Despite the optimistic view shared by US treasury secretary Steven Mnuchin that a trade deal with China is “90% completed”, market sources in the Asian nation say that Chinese officials are projecting a far more critical view of the situation.
Against such a mixed backdrop, most of the three-month base metals on the London Metal Exchange have struggled to hold on to recent gains. The exception being nickel which continues to surge.
But with so little time before the G20 summit, risk aversion is likely to remain heightened over the next 48 hours and this has signaled to global investors that it is best to remain on the sidelines and perhaps diversify into haven assets again.
The LME three-month base metals prices were only slightly stronger on Thursday morning, up by an average of 0.1% as at 6.57am London time. Tin was the lone metal in negative territory with a drop of 0.2% to $18,805 per tonne. Nickel and aluminium led the rest higher with gains of 0.4%, while copper, zinc and lead could only manage marginal increases of 0.1%.
In China, base metals prices on the Shanghai Futures Exchange were less upbeat, with the complex down by an average of 0.1%. Supply tightness in the iron ore market has fueled strong buying in the most-traded August nickel contract, pushing it up by 1.5%. The others declined with August zinc (-0.6%) dropping the most, followed by August copper (-0.5%), August lead (-0.5%) and September tin (-0.4%), while August aluminium was unchanged from the previous day’s close.
Spot copper prices in Changjiang were down 0.4% at 47,000-47,150 yuan ($6,833-6,855) per tonne and the LME/Shanghai copper arbitrage ratio was last trading at 7.93 - slightly down from 7.95 at a similar time on Wednesday.

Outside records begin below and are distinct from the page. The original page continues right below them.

(** * Further properties of the parser *)

(** ** The end of the input *)

(** X1.  When the scanner has no line left, [Parse] returns false and
    takes nothing: with the error of the reader if there is one, else
    with "missing end record" at the current line count if no end record
    was seen, else without error. *)
Theorem end_of_input (p : Parser) :
  err p = None -> wrap p = None -> pending (scanner p) = [] ->
  exists p',
    Parse p = Ok false p' /\
    Err p'
    = match ioerr (scanner p) with
      | Some msg => Some (ScannerError msg)
      | None =>
          if ended p then None
          else Some (ParseError (line p) "missing end record")
      end /\
    line p' = line p /\ pending (scanner p') = [] /\
    data p' = data p /\ ended p' = ended p.
Proof.
  intros Herr Hwrap Hp. rewrite Parse_unfold.
  unfold Parse_body, bind, gets. rewrite Herr, Hwrap.
  unfold scanLine, Scan. rewrite Hp. simpl.
  destruct (ioerr (scanner p)) as [msg |]; simpl.
  - eexists. split; [reflexivity |]. simpl. auto 10.
  - destruct (ended p) eqn:He; simpl;
      (eexists; split; [reflexivity |]); simpl; auto 10.
Qed.

Lemma end_of_input_witness :
  exists p',
    Parse (NewParser [] None) = Ok false p' /\
    Err p' = Some (ParseError 0 "missing end record") /\
    line p' = 0 /\ pending (scanner p') = [] /\
    data p' = data (NewParser [] None) /\ ended p' = false.
Proof.
  apply (end_of_input (NewParser [] None)); reflexivity.
Defined.

(** ** Lines that are not records *)

(** X2.  A non-empty line that does not begin with the record mark is
    counted and answered with "missing record mark"; [Parse] returns
    false and nothing of the line is interpreted. *)
Theorem missing_record_mark
    (p : Parser) (ln : bslice) (rest : list bslice) (c : ascii)
    (s : list ascii) :
  err p = None -> wrap p = None -> ended p = false ->
  pending (scanner p) = ln :: rest ->
  vis ln = c :: s -> c <> ":"%char ->
  exists p',
    Parse p = Ok false p' /\
    Err p' = Some (ParseError (line p + 1) "missing record mark") /\
    pending (scanner p') = rest /\ data p' = data p /\
    useSBA p' = useSBA p /\ useLBA p' = useLBA p /\
    CSIP p' = CSIP p /\ EIP p' = EIP p.
Proof.
  intros Herr Hwrap Hended Hp Hvis Hc. rewrite Parse_unfold.
  unfold Parse_body. stepped. rewrite Herr. cbv iota.
  stepped. rewrite Hwrap. cbv iota.
  called (scanLine_ready p ln rest Hended Hp). cbn [negb].
  stepped. cbn [token scanner set_line set_scanner]. rewrite Hvis.
  apply Ascii.eqb_neq in Hc. rewrite Hc. cbn [negb].
  unfold fail. stepped. unfold ret.
  eexists. split; [reflexivity |]. simpl. auto 10.
Qed.

Lemma missing_record_mark_witness :
  exists p',
    Parse beforeUnmarked = Ok false p' /\
    Err p' = Some (ParseError 1 "missing record mark") /\
    pending (scanner p') = [] /\ data p' = data beforeUnmarked /\
    useSBA p' = false /\ useLBA p' = false /\
    CSIP p' = CSIP beforeUnmarked /\ EIP p' = EIP beforeUnmarked.
Proof.
  apply (missing_record_mark beforeUnmarked (lineOf "00000001FF" "") []
           "0"%char (list_ascii_of_string "0000001FF"));
    try reflexivity.
  discriminate.
Defined.

(** X3.  Before the end record a blank line is counted and skipped:
    [Parse] goes on with the next line, and only the scanner and the line
    counter have changed. *)
Theorem blank_line_is_skipped
    (p : Parser) (ln : bslice) (rest : list bslice) :
  err p = None -> wrap p = None -> ended p = false ->
  pending (scanner p) = ln :: rest -> vis ln = [] ->
  Parse p
  = Parse (set_line (line p + 1)
             (set_scanner
                (mkScanner rest ln (delivered (scanner p) + 1)
                   (ioerr (scanner p))) p)).
Proof.
  intros Herr Hwrap Hended Hp Hvis. rewrite Parse_unfold.
  unfold Parse_body. stepped. rewrite Herr. cbv iota.
  stepped. rewrite Hwrap. cbv iota.
  called (scanLine_ready p ln rest Hended Hp). cbn [negb].
  stepped. cbn [token scanner set_line set_scanner]. rewrite Hvis.
  reflexivity.
Qed.

Lemma blank_line_is_skipped_witness :
  Parse beforeBlank
  = Parse (set_line (0 + 1)
             (set_scanner
                (mkScanner [lineOf ":00000001FF" ""] (lineOf "" "") (0 + 1)
                   None) beforeBlank)).
Proof.
  apply (blank_line_is_skipped beforeBlank (lineOf "" "")
           [lineOf ":00000001FF" ""]); reflexivity.
Defined.

(** ** What the result of [Parse] means *)

Lemma Parse_loop_last (fuel : nat) :
  forall p r p',
    Parse_loop fuel p = Ok r p' ->
    exists q, Parse_body q = Ok (Return r) p'.
Proof.
  induction fuel as [| fuel IH]; intros p r p' H; [discriminate H |].
  simpl in H.
  destruct (Parse_body p) as [[r0 |] q | msg |] eqn:Hb; try discriminate H.
  - inversion H; subst. exists p. exact Hb.
  - eapply IH. eassumption.
Qed.

Lemma scanLine_false_meaning (q p' : Parser) :
  scanLine q = Ok false p' ->
  err p' <> None \/ ended p' = true /\ pending (scanner p') = [].
Proof.
  unfold scanLine, Scan. intros H.
  destruct (pending (scanner q)) as [| t rest]; simpl in H.
  - destruct (ioerr (scanner q)); simpl in H.
    + inversion H; subst. left. discriminate.
    + destruct (ended q) eqn:He; simpl in H; inversion H; subst; simpl.
      * right. auto.
      * left. discriminate.
  - destruct (ended q); [| discriminate H].
    inversion H; subst. left. discriminate.
Qed.

(** X4.  [Parse] returns true only with no error recorded, and false only
    with an error recorded or when the input is used up after the end
    record. *)
Theorem Parse_result_meaning (p p' : Parser) (r : bool) :
  Parse p = Ok r p' ->
  (r = true -> Err p' = None) /\
  (r = false ->
   Err p' <> None \/ ended p' = true /\ pending (scanner p') = []).
Proof.
  unfold Parse, Err. intros H.
  apply Parse_loop_last in H as [q Hb].
  unfold Parse_body in Hb. inv_monad Hb.
  - split; [discriminate | intros _; left; congruence].
  - split; [intros _; exact Heqo | discriminate].
  - split; [discriminate | intros _].
    match goal with
    | Hs : scanLine _ = Ok ?a _, Hn : negb ?a = true |- _ =>
        destruct a; [discriminate Hn | apply scanLine_false_meaning in Hs]
    end.
    assumption.
  - split; [discriminate | intros _; left; discriminate].
  - match goal with
    | Hf : parseFields _ = Ok _ _ |- _ =>
        unfold parseFields in Hf; inv_monad Hf
    end.
    all: split; intros Hr; try discriminate Hr;
      first [assumption | left; congruence].
Qed.

Lemma Parse_result_meaning_witness :
  (true = true -> Err (afterParse exampleInput) = None) /\
  (true = false ->
   Err (afterParse exampleInput) <> None \/
   ended (afterParse exampleInput) = true /\
   pending (scanner (afterParse exampleInput)) = []).
Proof.
  apply (Parse_result_meaning (fromString exampleInput)).
  vm_compute. reflexivity.
Defined.

(** X5.  Once the end record has been seen and no record is pending,
    [Parse] delivers nothing more: every call returns false and leaves
    the current record and the end flag alone. *)
Theorem nothing_after_end_record (p : Parser) :
  ended p = true -> wrap p = None ->
  exists p',
    Parse p = Ok false p' /\ ended p' = true /\ data p' = data p /\
    wrap p' = None.
Proof.
  intros Hended Hwrap. rewrite Parse_unfold.
  unfold Parse_body, bind, gets.
  destruct (err p) as [e |] eqn:Herr.
  - exists p. auto.
  - rewrite Hwrap. unfold scanLine, Scan.
    destruct (pending (scanner p)) as [| t rest]; simpl.
    + destruct (ioerr (scanner p)); simpl.
      * eexists. split; [reflexivity |]. simpl. auto.
      * rewrite Hended. simpl. eexists. split; [reflexivity |]. simpl. auto.
    + rewrite Hended. simpl. eexists. split; [reflexivity |]. simpl. auto.
Qed.

Lemma nothing_after_end_record_witness :
  exists p',
    Parse afterExample = Ok false p' /\ ended p' = true /\
    data p' = data afterExample /\ wrap p' = None.
Proof.
  apply (nothing_after_end_record afterExample); vm_compute; reflexivity.
Defined.

(** ** Line numbers of errors *)

#[local] Instance errs_at_line_preorder :
  RelationClasses.PreOrder errs_at_line.
Proof.
  split.
  - intros p. split; auto.
  - intros p q r [Hl1 He1] [Hl2 He2]. split; [congruence |].
    intros n msg Hr. destruct (He2 n msg Hr) as [Hq | Hn].
    + apply He1. exact Hq.
    + right. congruence.
Qed.

Create HintDb errline_db.

Ltac errline_update :=
  intros; unfold errs_at_line, fail, makeError, setBytes, setAddress; simpl;
  repeat match goal with
         | |- context [match ?c with _ => _ end] => destruct c eqn:?
         end; simpl;
  (split; [reflexivity |]);
  intros ? ? Herrline;
  first [ left; exact Herrline
        | right; inversion Herrline; reflexivity ].

Ltac errline_walk :=
  repeat monadic_step ltac:(auto with errline_db nocore)
    (preserves_ret errs_at_line) (preserves_gets errs_at_line)
    (preserves_panic errs_at_line) (preserves_bind errs_at_line);
  try (apply preserves_modify; errline_update).

Lemma errline_readFieldInto (n : Z) (dst : fslice) :
  preserves errs_at_line (readFieldInto n dst).
Proof.
  intros p r p' H. readFieldInto_cases H; unfold errs_at_line; simpl;
    (split; [reflexivity |]); intros k msg Hk;
    try (left; exact Hk);
    try (right; inversion Hk; reflexivity).
  all: match goal with
       | Hd : hexDecode _ = (_, ?o) |- _ =>
           subst o; apply hexDecode_error_kind in Hd as [Hd | [c Hd]];
           discriminate Hd
       end.
Qed.

Lemma errline_index (s : fslice) (i : nat) :
  preserves errs_at_line (index s i).
Proof.
  intros p r p' H. unfold index in H.
  destruct (i <? size s)%nat; inversion H; subst. reflexivity.
Qed.

Lemma errline_readField (n : Z) : preserves errs_at_line (readField n).
Proof. apply errline_readFieldInto. Qed.

#[local] Hint Resolve errline_readFieldInto errline_index errline_readField
  : errline_db.

Lemma errline_readByteField : preserves errs_at_line readByteField.
Proof. unfold readByteField. errline_walk. Qed.

Lemma errline_readWordField : preserves errs_at_line readWordField.
Proof. unfold readWordField. errline_walk. Qed.

#[local] Hint Resolve errline_readByteField errline_readWordField
  : errline_db.

Lemma errline_checkRecLen (rectyp reclen : Z) :
  preserves errs_at_line (checkRecLen rectyp reclen).
Proof. unfold checkRecLen. errline_walk. Qed.

Lemma errline_endRecord : preserves errs_at_line endRecord.
Proof. unfold endRecord. errline_walk. Qed.

Lemma errline_slice_from (s : fslice) (k : Z) :
  preserves errs_at_line (slice_from s k).
Proof. unfold slice_from. errline_walk. Qed.

Lemma errline_slice_to (s : fslice) (k : Z) :
  preserves errs_at_line (slice_to s k).
Proof. unfold slice_to. errline_walk. Qed.

#[local] Hint Resolve errline_checkRecLen errline_endRecord
  errline_slice_from errline_slice_to : errline_db.

Lemma errline_parseData (reclen offset : Z) :
  preserves errs_at_line (parseData reclen offset).
Proof. unfold parseData. errline_walk. Qed.

#[local] Hint Resolve errline_parseData : errline_db.

Lemma errline_parseInfo (rectyp reclen offset : Z) :
  preserves errs_at_line (parseInfo rectyp reclen offset).
Proof. unfold parseInfo. errline_walk. Qed.

#[local] Hint Resolve errline_parseInfo : errline_db.

Lemma errline_parseFields : preserves errs_at_line parseFields.
Proof. unfold parseFields. errline_walk. Qed.

Lemma scanLine_false_error_line (p q : Parser) :
  scanLine p = Ok false q ->
  forall n msg, err q = Some (ParseError n msg) -> n = line q.
Proof.
  unfold scanLine, Scan. intros H n msg Hn.
  destruct (pending (scanner p)) as [| t rest]; simpl in H.
  - destruct (ioerr (scanner p)); simpl in H.
    + inversion H; subst. discriminate Hn.
    + destruct (ended p); simpl in H; inversion H; subst; simpl in *;
        [discriminate Hn | inversion Hn; reflexivity].
  - destruct (ended p); [| discriminate H].
    inversion H; subst. simpl in *. inversion Hn. reflexivity.
Qed.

As global risk sentiment showed further signs of stabilizing and the dollar index recovered from recent weakness, the precious metals complex has considerably lost its bullish momentum. On average, the complex was unchanged at the time of writing. That said, haven demand has eased considerably, with spot gold and silver consolidating recent gains and most recently trading at $1,406 per oz and $15.22 per oz respectively.
Meanwhile, platinum continues to hover above the psychological price level of $800 per oz, but the price was unchanged at $812.90 per oz this morning. Still, this is higher than the $807 per oz level seen at similar time on Wednesday. Sister-metal palladium is by far the strongest metal in the camp, up by 0.3% and recently trading at $1,524.20 per oz.
Gold and silver prices on the SHFE have succumbed to follow-through selling pressure with the December contracts for both metals down by an average of 0.8%.
With little to no sign that geopolitical tensions in the Middle East have eased, the spot Brent crude oil price remains well supported and traded as high as $66.38 per barrel in the early session on Thursday, higher than Wednesday’s peak of $65.88 per barrel.
The yield on benchmark US 10-year treasuries continues to hover above the 2% mark, but the German 10-year bund yield still trades in record negative territory and was last seen at-0.3000%, a contrast to last week’s -0.2500%.
In equities, Asian markets were stronger across the board on Thursday: Topix up (+1.23%) Hang Seng (+1.22%), Nikkei (+1.19%), CSI300 (+0.87%) and ASX (+0.39%).
This follows a weaker performance by major US indices on Wednesday, with the Dow Jones Industrial Average closing down by 0.04% the S&P500 down by 0.12%, while Nasdaq ended the day with a decent gain of 0.32% to close at 7,909.
The dollar index edged higher on Thursday and was recently trading at 96.34, up from 96.25 at a similar time on Wednesday. While demand for haven assets recedes, so too has the recent strength in the Japanese yen - it was recently down at 108.11.
The other major currencies we follow were weaker too, with the euro down by 0.15% to 1.1356 while sterling was recently down by 0.14% to 1.2677. The Australian dollar was firmer however, edging up by 0.08% to 0.6990.
The yuan has strengthened to 6.8796, up from 6.8838 at a similar time on Wednesday.
Data out in the early Asian trading session saw Japanese retail sales coming in as expected at 1.2% and beating the previous reading which was 0.4%.
In US data on Thursday, the third and final revision of annualized gross domestic product (GDP) for the first quarter is due. Forecasts are for GDP to be unchanged from the previous release at 3.1%.
Today’s key themes and views
Headlines on the US-China trade dispute have shown mixed messages of late. But there is general consensus among market participants that the meeting between Xi and Trump at the G20 summit is unlikely to result in an end to trade war.
Still, optimism is high that the meeting could go some way to defusing current tensions between the two sides. As a result, global risk sentiment has stabilized somewhat and this has provided some element of buying among risk assets.
While confidence starts to improve on the macroeconomic front, more profit-taking in haven assets remains in store - though any pullback could well be the consolidation of recent gains.
Another bout of buying in haven assets could emerge if geopolitical tensions in the Middle East escalate further or if the G20 summit fails to produce any clear picture on the simmering trade war between the US and China.